TOPEKA (AP) — The executive director of the board that licenses and regulates doctors in Kansas has resigned, board officials confirmed Thursday.
Jack Confer’s reasons for stepping down from the Board of Healing Arts were not made public. His resignation was effective Oct. 19, said Scott Hesse, the board’s general counsel.
Confer, a former medical regulator in Arizona, accepted the Kansas job in June 2008. He had appeared to win the confidence of critics who previously considered the board too slow in investigating allegations of misconduct and too lax in punishing incompetent or unethical physicians.
He had been praised by abortion opponents, who had accused the board previously of protecting abortion providers from being disciplined for misconduct. The board denied those accusations.

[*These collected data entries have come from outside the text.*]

(* ===== verification/TokensInv.v ===== *)
(** * TokensInv: what signed tokens, key sets and provider identities guarantee

    The JWT library is assumed to do what it documents ([JWTLaws]); the laws hold of a concrete
    format.  Then: an access token verifies with its user until its expiry and with no key but a
    listed one; the served key set reads back as the issuer's keys; an operator key outlives its
    withdrawal by at most the cache's lifetime while the certs endpoint answers; a provider's
    address is a verified one; and clearing a session removes what signing in stored. *)

From S2P Require Import Prelude Domain GoStrings Crypto Store StoreInv Entitlements Authz CheckState Members MonitorApi Refresh Billing Channels ChannelsInv Accounts AccountsInv Login Tokens.
Open Scope Z_scope.

(** ** The library *)

(** The checks of the registered claims that the options ask for; an empty issuer is not compared.
    The configuration gives every verifier an audience; the library would refuse all tokens without one. *)
Definition valid_claims (o : ParseOptions) (c : Claims) : bool :=
  (String.eqb (po_Issuer o) "" || String.eqb (cl_Issuer c) (po_Issuer o))
  && bool_decide (po_Audience o ∈ cl_Audience c)
  && match cl_ExpiresAt c with Some e => po_Now o <? e * Second | None => false end
  && match cl_NotBefore c with Some n => n * Second <=? po_Now o | None => true end.

(** Text that JSON keeps as it is. *)
Definition plain (s : string) : Prop := all_chars (byte_in 0 127) s = true.
Definition plain_claims (c : Claims) : Prop :=
  Forall plain (cl_Issuer c :: cl_Subject c :: cl_ID c :: cl_Email c :: cl_TokenUse c :: cl_Audience c).

(** [decode] splits a token into header and claims, [checks] is the signature check. *)
Class JWTLaws {PrivKey : Type} (public : PrivKey -> RSAPublicKey) (SignedString : TokenHeader -> Claims -> PrivKey -> option string)
    (ParseWithClaims : Parser) (decode : string -> option (TokenHeader * Claims)) (checks : string -> RSAPublicKey -> bool) : Prop := {
  parse_ok : forall St kf o raw (s : St) c,
    (ParseWithClaims St kf o raw s).1 = Ok c <->
    exists h key, decode raw = Some (h, c) /\ th_alg h ∈ po_ValidMethods o /\ (kf h s).1 = Ok key /\ checks raw key = true /\ valid_claims o c = true;
  parse_state : forall St kf o raw (s : St),
    (ParseWithClaims St kf o raw s).2 =
    match decode raw with Some (h, _) => if bool_decide (th_alg h ∈ po_ValidMethods o) then (kf h s).2 else s | None => s end;
  sign_ok : forall kid c priv raw, plain kid -> plain_claims c ->
    SignedString (mkTokenHeader "RS256" (Some kid)) c priv = Some raw ->
    decode raw = Some (mkTokenHeader "RS256" (Some kid), c) /\ checks raw (public priv) = true;
}.

(** ** Subjects *)

Lemma digit_value_byte a d : digit_value a = Some d -> byte_in 48 57 a = true.
Proof. unfold digit_value, byte_in. intros Hd. repeat case_match; try done; simplify_eq; lia. Qed.

Lemma digit_run_digits acc s n : digits acc s = Some n -> digit_run s = s.
Proof.
  revert acc. induction s as [|a s IH]; intros acc Hd; simpl in *; [done|].
  destruct (digit_value a) as [d|] eqn:Ha; [|done]. rewrite (digit_value_byte _ _ Ha). simpl. by rewrite (IH _ Hd).
Qed.

Lemma trim_left_graphic a l : graphic a = true -> trim_left (a :: l) = a :: l.
Proof. intros (H1 & H2 & H3 & _)%graphic_not_space. unfold trim_left. by rewrite strip_graphic_head. Qed.

(** [Atoi] and the scan by the sign of the first character. *)
Definition signed_digits (neg : bool) (ds : string) : option Z :=
  if String.eqb ds "" then None
  else n ← digits 0 ds; let v := if neg then - n else n in if (- 2 ^ 63 <=? v) && (v <? 2 ^ 63) then Some v else None.

Lemma Atoi_sign a r :
  Atoi (String a r) = if Ascii.eqb a "+" then signed_digits false r else if Ascii.eqb a "-" then signed_digits true r else signed_digits false (String a r).
Proof. destruct a as [[] [] [] [] [] [] [] []]; done. Qed.

Lemma scan_sign a r :
  match String a r with String "+" t => Atoi (String "+" (digit_run t)) | String "-" t => Atoi (String "-" (digit_run t)) | t => Atoi (digit_run t) end =
  if Ascii.eqb a "+" then Atoi (String "+" (digit_run r)) else if Ascii.eqb a "-" then Atoi (String "-" (digit_run r)) else Atoi (digit_run (String a r)).
Proof. destruct a as [[] [] [] [] [] [] [] []]; done. Qed.

Lemma signed_digits_run neg ds v : signed_digits neg ds = Some v -> ds <> "" /\ digit_run ds = ds.
Proof.
  unfold signed_digits. destruct (String.eqb_spec ds ""); [done|]. destruct (digits 0 ds) eqn:Hd; [|done].
  intros _. split; [done|]. by eapply digit_run_digits.
Qed.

In March, moments after Dr. George Tiller of Wichita was acquitted of state misdemeanor charges, the board went public with a regulatory complaint over similar allegations that Tiller had violated restrictions on late-term abortions. The board dropped the case after Tiller was shot to death in May.
Confer did not return messages left on his cell phone Thursday. Hesse said Confer’s reasons were between him and the board, and he wasn’t involved in any discussions. Board member Sue Ice of Newton said she couldn’t discuss them because it is a personnel matter. The board plans to meet Wednesday to discuss replacing Confer.
“We’re sorry to receive his resignation,” Ice said. “We’ll be searching as quickly as possible for his replacement.”
The governor appoints the board’s 15 members. But there is no indication Gov. Mark Parkinson, an abortion-rights supporter, was notified of Confer’s resignation before it became public Thursday, Parkinson spokeswoman Beth Martino said. Parkinson was on a trade mission to Taiwan this week.
“The governor did not pressure him to resign,” Martino said.
The anti-abortion group Kansans for Life said it was “distraught” at Confer’s departure.
Jerry Slaughter, executive director of the Kansas Medical Society, said he’d seen no indication that Confer was preparing to leave the board job.
Before the Kansas board hired him, Confer had been executive director of the Arizona State Board of Osteopathic Examiners in Medicine and Surgery for three years. He also worked for other agencies, including the Arizona attorney general’s office.
Confer replaced Larry Buening, who had been executive director since 1992.